If multiple images are to be taken, all personnel who are not scrubbed must leave the OR if at all possible. The scrubbed members of the team must wear protective radiation apparel. They may also step behind protective lead-lined screens.

  • When hands are directly exposed to radiation, leaded sterile gloves as well as all other protective equipment must be worn.
  • Pregnant female personnel should not be present in the OR when radiographic imaging is in progress.
  • The radiographer must wear his radiation detection badge on the outside of the lead apron and under the sterile gown during imaging procedures. The badge must be checked at prescribed intervals.
  • During imaging, all unnecessary instruments must be removed from the operative field and a sterile drape must be placed over the open incision

Skin Preparation for Sterile Procedures

  • Skin prep – the purpose of a skin prep is to remove as many microorganisms as possible by mechanical and chemical means to reduce the potential of infection.
  • There are two aspects to skin preparation for a sterile procedure:
    • Mechanical
    • Chemical

Chemical Method of Skin Preparation

  • The area to be penetrated should be cleaned with an antiseptic solution.
  • Once you start to clean the area of interest, do this in a circular motion beginning in the center and working outward.
  • Do not cross anything over the area that has been prepped.
  • Sterile technique is maintained during the skin prep for sterile procedures!
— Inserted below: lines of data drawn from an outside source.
Lemma memregion_free_correct_witness :
  as_inv vm_alloc2 0 /\ exists s', memregion_free 0 0x400000 8192 vm_alloc2 = Ok (RVal 0, s') /\ as_inv s' 0.
Proof.
  split; [apply vm_alloc2_inv|].
  destruct (memregion_free_correct vm_alloc2 0 0x400000 8192) as (s' & Hr & _ & _ & _ & Hi);
    [apply vm_alloc2_inv|lia|done|done|vm_compute; lia| |exists s'; split; [exact Hr|apply Hi]]; intros; rw vm_alloc2_view; [lia|done|lia|done].
Defined.

Lemma memregion_free_leaves_stale_witness :
  as_inv vm_alloc 0 /\ exists s' y, memregion_free 0 0x400000 8192 vm_alloc = Ok (RVal 0, s') /\
    y ∈ free s' 0 /\ y ∈ unused_memregion_list s'.
Proof.
  split; [apply vm_alloc_inv|].
  destruct (memregion_free_leaves_stale vm_alloc 0 0x400000 8192 0) as (s' & y & Hr & _ & _ & Hy1 & Hy2 & _);
    [apply vm_alloc_inv|lia|done|done|vm_compute; lia| |reflexivity|exists s', y; by split_and!].
  intros z Hz fl. rw vm_alloc_view; [lia|done].
Defined.

Lemma memregion_free_at_ceiling_witness :
  as_inv vm_alloc 0 /\ exists s', memregion_free 0 0x7EFFF000 4096 vm_alloc = Ok (RErr ENOMEM, s') /\ as_inv s' 0.
Proof.
  split; [apply vm_alloc_inv|].
  destruct (memregion_free_at_ceiling vm_alloc 0 0x7EFFF000 4096) as (s' & Hr & Hi & _);
    [apply vm_alloc_inv|done|lia|reflexivity|]. exists s'. by split.
Defined.

Lemma init_memregions_correct_witness :
  unused_memregion_list vm0 <> [] /\ exists s', init_memregions 0 vm0 = Ok (RVal 0, s') /\ as_inv s' 0.
Proof.
  split; [done|]. destruct (init_memregions_correct vm0 0) as (s' & Hr & Hi & _); [|done|exists s'; by split].
  apply (bool_decide_eq_true (NoDup _)). vm_compute. reflexivity.
Defined.

Lemma fork_memregions_correct_witness :
  as_inv vm_alloc2 0 /\ exists r s', fork_memregions 1 0 vm_alloc2 = Ok (r, s') /\ as_inv s' 0.
Proof.
  split; [apply vm_alloc2_inv|].
  destruct (fork_memregions_correct vm_alloc2 1 0) as (r & s' & Hr & Hi & _); [apply vm_alloc2_inv|done|].
  exists r, s'. by split.
Defined.

Lemma memregion_free_all_correct_witness :
  as_inv vm_alloc2 0 /\ exists s', memregion_free_all 0 vm_alloc2 = Ok (tt, s') /\ asp s' 0%nat = mkAddressSpace [] [] None.
Proof.
  split; [apply vm_alloc2_inv|].
  destruct (memregion_free_all_correct vm_alloc2 0) as (s' & Hr & Hi & _); [apply vm_alloc2_inv|].
  exists s'. by split.
Defined.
Draping for Sterile Procedure

  • After the skin has been prepared, place sterile drapes around the area of interest.
    • Must be handled as little as possible
    • They must not be flipped or fanned
  • Disposable sterile cloth towel are mainly used, however, a fenestrated drape may be used.
    • Place them so that they are within the limits of the area prepared
    • They are folded so that they overlap and the folds face the operative site.

Removing and Reapplying Dressings

  • You must not remove or reapply dressing without a physicians order.
  • All dressings must be treated as if they are contaminated, because drainage from wounds may harbor pathogenic microorganisms.